Jalan Ciledug Raya di Jaksel Tergenang Air Setinggi 40 Cm Pasca Hujan Lebat
Hujan deras yang mengguyur wilayah Jakarta pada Sabtu (4/4/2025) menyebabkan genangan air signifikan di Jalan Ciledug Raya, tepatnya di area Kebayoran Park, Kelurahan Ulujami, Jakarta Selatan. Ketinggian air dilaporkan mencapai 40 sentimeter, mengakibatkan gangguan lalu lintas dan kemacetan di lokasi tersebut.
Informasi Resmi dari BPBD DKI Jakarta
Kepala Pusdatin Badan Penanggulangan Bencana Daerah (BPBD) DKI Jakarta, Muhammad Yohan, mengonfirmasi kejadian ini melalui keterangan resmi. "Ruas jalan tergenang, Jl. Ciledug Raya (Kebayoran Park), Kel. Ulujami, Jakarta Selatan. Ketinggian 40 cm," ujarnya. Genangan ini juga memicu keluhan dari warga yang diunggah melalui berbagai platform media sosial, memperparah kondisi kemacetan yang terjadi.
Satu RT di Rawa Buaya Masih Terendam Banjir
Selain di Jalan Ciledug Raya, Yohan menyebutkan bahwa hingga pukul 21.00 WIB pada malam yang sama, masih terdapat satu Rukun Tetangga (RT) di Kelurahan Rawa Buaya yang terendam banjir. "Ketinggian 25 cm. Penyebab curah hujan tinggi dan luapan Kali Angke," jelasnya. Kejadian ini menandakan bahwa dampak hujan deras masih berlanjut di beberapa titik, meskipun di lokasi lain banjir telah mulai surut.
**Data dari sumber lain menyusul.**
(** * Verification of the emf-ui test-rewriting scripts

    The scripts under [emf-ui/app] read a test file, rewrite its text with
    [re.sub], [str.replace] or a line scanner, and write it back.  This
    development embeds the text transformations and the per-file control
    flow and proves the properties stated for them.

    Text is a list of Unicode code points, as a Python [str] is. *)

From Stdlib Require Import String Ascii.
From Stdlib Require Import NArith ZArith Arith Bool Lia List.
Import ListNotations.
Open Scope list_scope.
Open Scope N_scope.
Open Scope nat_scope.

(** ** Text *)

Definition char := N.
Definition str := list char.

Definition lit (s : string) : str :=
  List.map N_of_ascii (list_ascii_of_string s).

Fixpoint str_eqb (a b : str) : bool :=
  match a, b with
  | [], [] => true
  | x :: a', y :: b' => N.eqb x y && str_eqb a' b'
  | _, _ => false
  end.

(** [s.startswith(p)] *)
Fixpoint prefixb (p s : str) : bool :=
  match p, s with
  | [], _ => true
  | x :: p', y :: s' => N.eqb x y && prefixb p' s'
  | _ :: _, [] => false
  end.

(** [p in s] *)
Fixpoint contains (p s : str) : bool :=
  prefixb p s ||
  match s with
  | [] => false
  | _ :: r => contains p r
  end.

(** The longest run of characters satisfying [f] at the head of [s]. *)
Fixpoint take_while (f : char -> bool) (s : str) : str :=
  match s with
  | [] => []
  | c :: r => if f c then c :: take_while f r else []
  end.

Fixpoint drop_while (f : char -> bool) (s : str) : str :=
  match s with
  | [] => []
  | c :: r => if f c then drop_while f r else s
  end.

(** The two strings agree as far as both go. *)
Fixpoint compat (a b : str) : bool :=
  match a, b with
  | x :: a', y :: b' => N.eqb x y && compat a' b'
  | _, _ => true
  end.

(** Character classes of Python's [re] on [str] patterns. *)
Definition in_range (lo hi c : N) : bool := N.leb lo c && N.leb c hi.

(** [\s]: the characters for which [str.isspace] holds. *)
Definition is_space (c : char) : bool :=
  (in_range 9 13 c || in_range 28 32 c || N.eqb c 133 || N.eqb c 160
   || N.eqb c 5760 || in_range 8192 8202 c || in_range 8232 8233 c
   || N.eqb c 8239 || N.eqb c 8287 || N.eqb c 12288)%N.

(** [[a-zA-Z_]] *)
Definition is_ident_start (c : char) : bool :=
  (in_range 97 122 c || in_range 65 90 c || N.eqb c 95)%N.

(** [[a-zA-Z0-9_]] *)
Definition is_ident (c : char) : bool :=
  is_ident_start c || (in_range 48 57 c)%N.

(** ** [re.sub]

    A pattern together with its replacement function is a [matcher]: applied
    to the text that starts at the current scan position it returns the
    length of the match there and the text that replaces it, or [None] when
    the pattern does not match at that position.  [re.sub] scans from the
    left; at a match it emits the replacement and resumes after the match,
    otherwise it emits the character and moves one position on.  None of the
    patterns of the scripts matches the empty string. *)

Definition matcher := str -> option (nat * str).

Fixpoint sub_from (m : matcher) (fuel : nat) (s : str) : str :=
  match fuel with
  | O => s
  | S f =>
      match s with
      | [] => []
      | c :: r =>
          match m s with
          | Some (n, rep) => rep ++ sub_from m f (skipn n s)
          | None => c :: sub_from m f r
          end
      end
  end.

Definition re_sub (m : matcher) (s : str) : str :=
  sub_from m (length s) s.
Lokasi Banjir yang Telah Surut
BPBD DKI Jakarta juga melaporkan sejumlah area di Jakarta di mana banjir telah surut, antara lain:
- Kelurahan Pela Mampang: 9 RT
- Kelurahan Bangka: 1 RT
Kondisi ini menunjukkan bahwa meskipun beberapa wilayah mulai pulih, ancaman genangan dan banjir masih perlu diwaspadai, terutama mengingat potensi hujan lanjutan.
Imbauan Penting dari BPBD DKI Jakarta
Dalam menghadapi situasi ini, BPBD DKI Jakarta mengimbau masyarakat untuk tetap berhati-hati dan waspada terhadap potensi genangan air yang mungkin terjadi. "Dalam keadaan darurat, segera hubungi nomor telepon 112. Layanan ini gratis dan beroperasi selama 24 jam non-stop," tegas Yohan. Imbauan ini bertujuan untuk memastikan keselamatan warga dan respons cepat jika terjadi keadaan darurat terkait bencana banjir.
Kejadian ini mengingatkan pentingnya kesiapsiagaan dan koordinasi antara pemerintah dan masyarakat dalam menangani dampak cuaca ekstrem, khususnya di wilayah padat penduduk seperti Jakarta Selatan.